'Oh, you don't have to worry about that. The vamps are post­ing that the school's closed today due to snow. No one’ll be rush­ing anywhere. I'll just walk out with y'all whenever.'

'Posting? You mean we'd have to wake up, get dressed, and go downstairs before we found out there wasn't any school? That sucks,' I said.

I could hear the smile in Damien's voice. 'They announce it on the local radio stations like normal schools do. But do you and Stevie Rae listen to the news while you get ...' Damien trailed off, and I realized that he'd started phrasing the question as if Ste­vie Rae were still alive.

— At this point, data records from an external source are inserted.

Lemma matchIndex_None : forall s r,
  matchIndex s r = None <->
  forall d, d <= List.length s -> matchesAt r (skipn d s) = false.
Proof.
  intros s r. split.
  - intros H d Hd. destruct (matchesAt r (skipn d s)) eqn:E; [|reflexivity].
    exfalso. revert H.
    assert (G : exists i, i <= d /\ matchesAt r (skipn i s) = true /\
                          forall e, e < i -> matchesAt r (skipn e s) = false).
    { clear Hd. induction d as [d IHd] using lt_wf_ind.
      destruct (existsb (fun e => matchesAt r (skipn e s)) (seq 0 d)) eqn:Ex.
      - apply existsb_exists in Ex. destruct Ex as [e [He Hm]].
        apply in_seq in He. destruct (IHd e ltac:(lia) Hm) as [i [Hi [Hmi Hmin]]].
        exists i. repeat split; [lia | assumption | assumption].
      - exists d. repeat split; [lia | assumption |].
        intros e He. destruct (matchesAt r (skipn e s)) eqn:Em; [|reflexivity].
        assert (existsb (fun e => matchesAt r (skipn e s)) (seq 0 d) = true).
        { apply existsb_exists. exists e. split; [apply in_seq; lia | assumption]. }
        congruence. }
    destruct G as [i [Hi [Hmi Hmin]]].
    assert (matchIndex s r = Some i) as S by (apply matchIndex_Some; repeat split; auto; lia).
    congruence.
  - intro H. destruct (matchIndex s r) as [i|] eqn:E; [|reflexivity].
    apply matchIndex_Some in E. destruct E as [Hi [Hm _]].
    rewrite (H i Hi) in Hm. discriminate.
Qed.

Lemma matches_lit : forall s t, matches (lit s) t <-> t = s.
Proof.
  induction s as [|c s IH]; intro t; simpl.
  - split; [intro M; now inversion M | intros ->; constructor].
  - split.
    + intro M. inversion M as [| |r1 r2 s1 s2 M1 M2| | |]; subst.
      inversion M1; subst. apply IH in M2. subst.
      match goal with H : N.eqb _ _ = true |- _ => apply N.eqb_eq in H; now subst end.
    + intros ->. change (c :: s) with ([c] ++ s). constructor.
      * constructor. apply N.eqb_refl.
      * now apply IH.
Qed.

(** ** Escaping makes the pattern literal *)

Lemma backslash_is_syntax : isSyntaxChar 92%N = true.
Proof. reflexivity. Qed.

Lemma parseEscaped_escapeRegExp : forall p,
  parseEscaped (escapeRegExp p) = Some (lit p).
Proof.
  induction p as [|c p IH]; [reflexivity|].
  unfold escapeRegExp in *. simpl flat_map.
  destruct (isSyntaxChar c) eqn:Hc.
  - simpl. rewrite Hc, IH. reflexivity.
  - simpl. destruct (N.eqb c 92) eqn:E.
    + apply N.eqb_eq in E. subst. rewrite backslash_is_syntax in Hc. discriminate.
    + rewrite Hc, IH. reflexivity.
Qed.
Definition trim_to_loudest_segment_indices_f64 (input_samples : list float)
    (desired_samples : Z) : option (Z * Z) :=
  let input_size := py_len input_samples in
  if input_size <=? desired_samples then Some (0, input_size)
  else
    let current_volume_sum := np_sum_square_f64 (py_slice input_samples 0 desired_samples) in
    let init := mk_state_f64 current_volume_sum current_volume_sum 0 in
    match fold_left (fun acc i => match acc with
                                  | None => None
                                  | Some st => tlsi_loop_body_f64 input_samples desired_samples st i
                                  end)
                    (py_range 1 (input_size - desired_samples + 1)) (Some init) with
    | None => None
    | Some st =>
      let loudest_end_index := loudest_start_index_f64 st + desired_samples in
      Some (loudest_start_index_f64 st, loudest_end_index)
    end.

(** An integer below 2^53 as a float64 sample (exact) and as an exact
    number. *)
Definition float_of_int (z : Z) : float := PrimFloat.of_uint63 (Uint63.of_Z z).

(** ** [trim_file] (lines 99-143)

    The model keeps the samples exact ([Q]): the float32 rounding of
    [sf.read], of [mean(axis=1)] and of the locator's running sum is not
    modelled (the locator on float samples can pick another window, see
    [trim_to_loudest_segment_indices_f64]), and [Written] is the buffer
    handed to [sf.write], before its PCM_16 encoding ([pcm16_encode]). *)

(** What [sf.read(input_filename, always_2d=True, dtype='float32')] yields:
    the frames (one list of channel values per frame) and the sample rate.
    A decoded buffer has at least one channel per frame. *)
Record sound_file := mk_sound_file {
  wav_samples : list (list Q);
  sample_rate : Z
}.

'No,' I said quickly, trying to cover his awkwardness. 'We used to listen to country music. It always made me hurry up and get ready quicker so I could escape from it.' My friends laughed softly. I waited until everyone was quiet again, and then I said, 'I'm not going to forget her, and I'm not going to pretend like her death doesn't mean anything to me.'

'Neither am I,' Damien said.

'Me either,' Shaunee said.

'Ditto, Twin,' Erin said.

After a while I said, 'I didn't think it could happen to a fledg­ling who had been given an affinity by Nyx. I—I just didn't think it could happen.'

'No one's guaranteed to make it through the Change, not even those gifted by the Goddess,' Damien said quietly.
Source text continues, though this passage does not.